Motoko Rich is a Japanese-American journalist who is the current Rome bureau chief for The New York Times as of 2025 leading coverage of Italy, the Vatican and Greece. She was previously the Tokyo bureau chief from 2016 to 2024, where she covered Japanese politics, society, gender, culture, security and the arts, as well as news and features on the Korean peninsula.

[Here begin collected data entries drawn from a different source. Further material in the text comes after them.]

(* ===================================================================== *)
(** * Further properties of the code *)
(* ===================================================================== *)

(** ** Address ranges (types.ts) *)






(** An address that does not split into exactly four parts, or one of
    whose parts is not a number, is neither private nor carrier-grade. *)
Theorem range_checks_reject_malformed (addr : string) :
  List.length (octetsOf addr) <> 4%nat \/ JS.someNaN (octetsOf addr) = true ->
  isPrivateIP addr = false /\ isCGNATIP addr = false.
Proof.
  intros Hbad. unfold isPrivateIP, isCGNATIP.
  assert (Hguard : negb (List.length (octetsOf addr) =? 4)%nat
                   || JS.someNaN (octetsOf addr) = true).
  { destruct Hbad as [Hlen | Hnan].
    - apply Nat.eqb_neq in Hlen. rewrite Hlen. reflexivity.
    - rewrite Hnan. apply orb_true_r. }
  rewrite Hguard. split; reflexivity.
Qed.

(** An mDNS name and a three-part address. *)
Lemma range_checks_reject_malformed_witness :
  (isPrivateIP "10.0.0" = false /\ isCGNATIP "10.0.0" = false)
  /\ (isPrivateIP "192.168.1.local" = false
      /\ isCGNATIP "192.168.1.local" = false).
Proof.
  split.
  - apply range_checks_reject_malformed. left. vm_compute. discriminate.
  - apply range_checks_reject_malformed. right. reflexivity.
Defined.


(** ** The classifier (nat-classifier.ts) *)

(** X4.  [classifyNAT] answers CONE_NAT exactly when one and only one of
    the two address flags is set and both consistency facts hold; it
    answers one of NO_NAT, MULTIPLE_LAYERS, SYMMETRIC and CONE_NAT and
    never a cone subtype. *)
Theorem classifyNAT_cone_and_range
    (ipInfo : IPAddressInfo) (portMapping : PortMappingInfo) :
  (classifyNAT ipInfo portMapping = CONE_NAT
   <-> isBehindLocalNAT ipInfo <> isBehindCGNAT ipInfo
       /\ isPortConsistent portMapping = true
       /\ isIPConsistent portMapping = true)
  /\ classifyNAT ipInfo portMapping <> FULL_CONE
  /\ classifyNAT ipInfo portMapping <> RESTRICTED_CONE
  /\ classifyNAT ipInfo portMapping <> PORT_RESTRICTED_CONE.
Proof.
  rewrite classifyNAT_flags.
  destruct (isBehindLocalNAT ipInfo), (isBehindCGNAT ipInfo),
    (isPortConsistent portMapping), (isIPConsistent portMapping);
    cbn [andb]; (split; [split; [intros H; try discriminate H;
                                 repeat split; discriminate
                                | intros (Hne & Hp & Hi);
                                  try discriminate; try reflexivity;
                                  exfalso; apply Hne; reflexivity]
                        | repeat split; discriminate]).
Qed.

(** ** The mapping analyzer (webrtc-detector.ts) *)

Lemma validMappings_Permutation (l l' : list RTCIceCandidate) :
  Permutation l l' ->
  Permutation (Spec.validMappings l) (Spec.validMappings l').
Proof.
  induction 1 as [| x l l' _ IH | x y l | l l' l'' _ IH _ IH'].
  - constructor.
  - cbn [Spec.validMappings].
    destruct (ICE.type x) as [[| | |]|]; try exact IH.
    destruct (Spec.externalAddress x) as [[|a s]|]; try exact IH.
    destruct (ICE.port x) as [p|]; try exact IH.
    destruct (p =? 0); [exact IH | constructor; exact IH].
  - cbn [Spec.validMappings].
    destruct (ICE.type x) as [[| | |]|], (ICE.type y) as [[| | |]|];
      try reflexivity;
      destruct (Spec.externalAddress x) as [[|a s]|],
               (Spec.externalAddress y) as [[|a' s']|];
      try reflexivity;
      destruct (ICE.port x) as [p|], (ICE.port y) as [p'|];
      try reflexivity;
      destruct (p =? 0), (p' =? 0); try reflexivity.
    apply perm_swap.
  - etransitivity; eassumption.
Qed.

(** X5.  The order in which the candidates arrived does not matter to the
    analyzer: two records that are permutations of each other get the
    same two consistency facts and the same confidence, and their
    observed mappings are permutations of each other. *)
Theorem analyzePortMapping_order_irrelevant (l l' : list RTCIceCandidate) :
  Permutation l l' ->
  isPortConsistent (analyzePortMapping l)
  = isPortConsistent (analyzePortMapping l')
  /\ isIPConsistent (analyzePortMapping l)
     = isIPConsistent (analyzePortMapping l')
  /\ confidenceOf (analyzePortMapping l) = confidenceOf (analyzePortMapping l')
  /\ Permutation (observedMappings (analyzePortMapping l))
       (observedMappings (analyzePortMapping l')).
Proof.
  intros Hperm. apply validMappings_Permutation in Hperm.
  unfold confidenceOf. rewrite !analyzePortMapping_obs.
  unfold analyzePortMapping. rewrite !mappings_are_validMappings.
  pose proof (Permutation_length Hperm) as Hlen.
  assert (Hports : (list_to_set (map port (Spec.validMappings l)) : gset Z)
                   = list_to_set (map port (Spec.validMappings l')))
    by (apply list_to_set_perm_L, Permutation_map, Hperm).
  assert (Hips : (list_to_set (map ip (Spec.validMappings l)) : gset string)
                 = list_to_set (map ip (Spec.validMappings l')))
    by (apply list_to_set_perm_L, Permutation_map, Hperm).
  rewrite Hports, Hips, Hlen.
  destruct (List.length (Spec.validMappings l') =? 0)%nat;
    [| destruct (List.length (Spec.validMappings l') =? 1)%nat];
    cbn [isPortConsistent isIPConsistent];
    (split; [reflexivity |]); (split; [reflexivity |]);
    (split; [reflexivity | exact Hperm]).
Qed.

Lemma analyzePortMapping_order_irrelevant_witness :
  let srflx p := ICE.mkCandidate EmptyString (Some ICE.srflx)
                   (Some "203.0.113.10") None (Some p) in
  let host := ICE.mkCandidate EmptyString (Some ICE.host)
                (Some "192.168.1.5") None (Some 54321) in
  isPortConsistent (analyzePortMapping [host; srflx 40000; srflx 40001])
  = isPortConsistent (analyzePortMapping [srflx 40001; host; srflx 40000])
  /\ isIPConsistent (analyzePortMapping [host; srflx 40000; srflx 40001])
     = isIPConsistent (analyzePortMapping [srflx 40001; host; srflx 40000])
  /\ confidenceOf (analyzePortMapping [host; srflx 40000; srflx 40001])
     = confidenceOf (analyzePortMapping [srflx 40001; host; srflx 40000])
  /\ Permutation
       (observedMappings (analyzePortMapping [host; srflx 40000; srflx 40001]))
       (observedMappings (analyzePortMapping [srflx 40001; host; srflx 40000])).
Proof.
  cbv zeta. apply analyzePortMapping_order_irrelevant.
  eapply perm_trans; [apply perm_skip, perm_swap | apply perm_swap].
Defined.

(** ** The probe (webrtc-detector.ts) *)

Lemma settle_fields (st : Probe.State) (r : Try ProbeResult) :
  Probe.candidates (Probe.settle st r) = Probe.candidates st
  /\ Probe.resolved (Probe.settle st r) = Probe.resolved st
  /\ Probe.timeoutId (Probe.settle st r) = Probe.timeoutId st
  /\ Probe.waits (Probe.settle st r) = Probe.waits st
  /\ Probe.closed (Probe.settle st r) = Probe.closed st
  /\ Probe.settled (Probe.settle st r) <> None.
Proof.
  unfold Probe.settle. destruct (Probe.settled st) eqn:Hs; cbn;
    repeat split; congruence.
Qed.

Ltac probe_fields :=
  cbn [Probe.candidates Probe.resolved Probe.timeoutId Probe.waits
       Probe.closed Probe.settled] in *.

Ltac settle_consistent :=
  unfold Shape.probeConsistent in *;
  match goal with
  | |- context [Probe.settle ?s ?r] =>
      destruct (settle_fields s r) as (-> & -> & -> & -> & -> & ?)
  end;
  probe_fields; intuition (try congruence; try discriminate).

Lemma finishGathering_consistent (st : Probe.State) :
  Shape.probeConsistent st -> Shape.probeConsistent (Probe.finishGathering st).
Proof.
  intros Hst. unfold Probe.finishGathering.
  destruct (Probe.resolved st) eqn:Hres;
    [unfold Shape.probeConsistent in *; intuition congruence |].
  destruct (extractIPInfo (Probe.candidates st)); settle_consistent.
Qed.

Lemma srflx_count_positive (l : list RTCIceCandidate) :
  (1 <=? List.length (List.filter (ICE.isType ICE.srflx) l))%nat
  = Spec.externalProduced l.
Proof.
  unfold Spec.externalProduced.
  induction l as [|x l IH]; [reflexivity |].
  cbn [List.filter existsb].
  destruct (ICE.isType ICE.srflx x); [reflexivity | exact IH].
Qed.

Lemma step_consistent (st : Probe.State) (e : Probe.Event) :
  Shape.probeConsistent st -> Shape.probeConsistent (Probe.step st e).
Proof.
  intros Hst. destruct e as [[c|] | [| |] | | | message]; cbn [Probe.step];
    try (apply finishGathering_consistent; exact Hst); try exact Hst.
  - (* a candidate arrives *)
    destruct Hst as (Hsettled & Hresolved & Hwaits & Hstarted).
    unfold Probe.onicecandidate, Shape.probeConsistent. probe_fields.
    split; [exact Hsettled |]. split; [exact Hresolved |].
    change (existsb (ICE.isType ICE.host) (Probe.candidates st ++ [c]))
      with (Spec.hostProduced (Probe.candidates st ++ [c])).
    rewrite srflx_count_positive.
    destruct (Spec.hostProduced (Probe.candidates st ++ [c])
              && Spec.externalProduced (Probe.candidates st ++ [c])) eqn:Hboth.
    + split.
      * apply Forall_app. split; [exact Hwaits |].
        constructor; [| constructor]. unfold Probe.waitTime.
        repeat match goal with
          | |- context [if ?b then _ else _] => destruct b
          end; tauto.
      * split; [| discriminate].
        intros Hnil. apply app_eq_nil in Hnil as [_ Hnil]. discriminate Hnil.
    + split; [exact Hwaits |]. split; [reflexivity |].
      intros _. apply Hstarted.
      unfold Spec.hostProduced, Spec.externalProduced in *.
      rewrite !existsb_app in Hboth. cbn [existsb] in Hboth.
      destruct (existsb (ICE.isType ICE.host) (Probe.candidates st)),
        (existsb (ICE.isType ICE.srflx) (Probe.candidates st));
        try reflexivity.
      rewrite !orb_true_l in Hboth. discriminate Hboth.
  - (* the ceiling elapses *)
    unfold Probe.onCeiling.
    destruct (Probe.timeoutId st) eqn:Hid; [| exact Hst].
    destruct (negb (Probe.resolved st)) eqn:Hres; [| exact Hst].
    settle_consistent.
  - (* the set-up fails *)
    unfold Probe.onSetupFailed. settle_consistent.
Qed.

== Early life and education ==
Rich was born to Junko and Peter Rich of Petaluma, California. She grew up in New Jersey, Tokyo, and Northern California and attended Casa Grande High School. She majored in English literature at Yale University and graduated summa cum laude with a Bachelor of Arts degree and received a master's degree in English from the University of Cambridge.

== Career ==
Rich worked as a reporter for The Financial Times in London. She then moved to Atlanta and worked for The Wall Street Journal, eventually moving to New York City. In 2003, she joined The New York Times, where she covered a broad range of topics including real estate, the economy, books and education.

In 2016, Rich succeeded Martin Fackler as the Tokyo bureau chief for The New York Times. She has reported on various issues affecting Japan and the region, such as the 2020 Summer Olympics, the COVID-19 pandemic, the Abdication of Emperor Akihito, the assassination of Shinzo Abe, North Korea–United States relations, South Korea–Japan relationships, and China–Japan relations.

In 2025 she succeeded Jason Horowitz as bureau chief for Rome after eight years in Tokyo. Javier C. Hernández succeeded her as the next Tokyo bureau chief.

She is a co-winner of the Gerald Loeb Award for Images/Graphics/Interactives (2016–2018).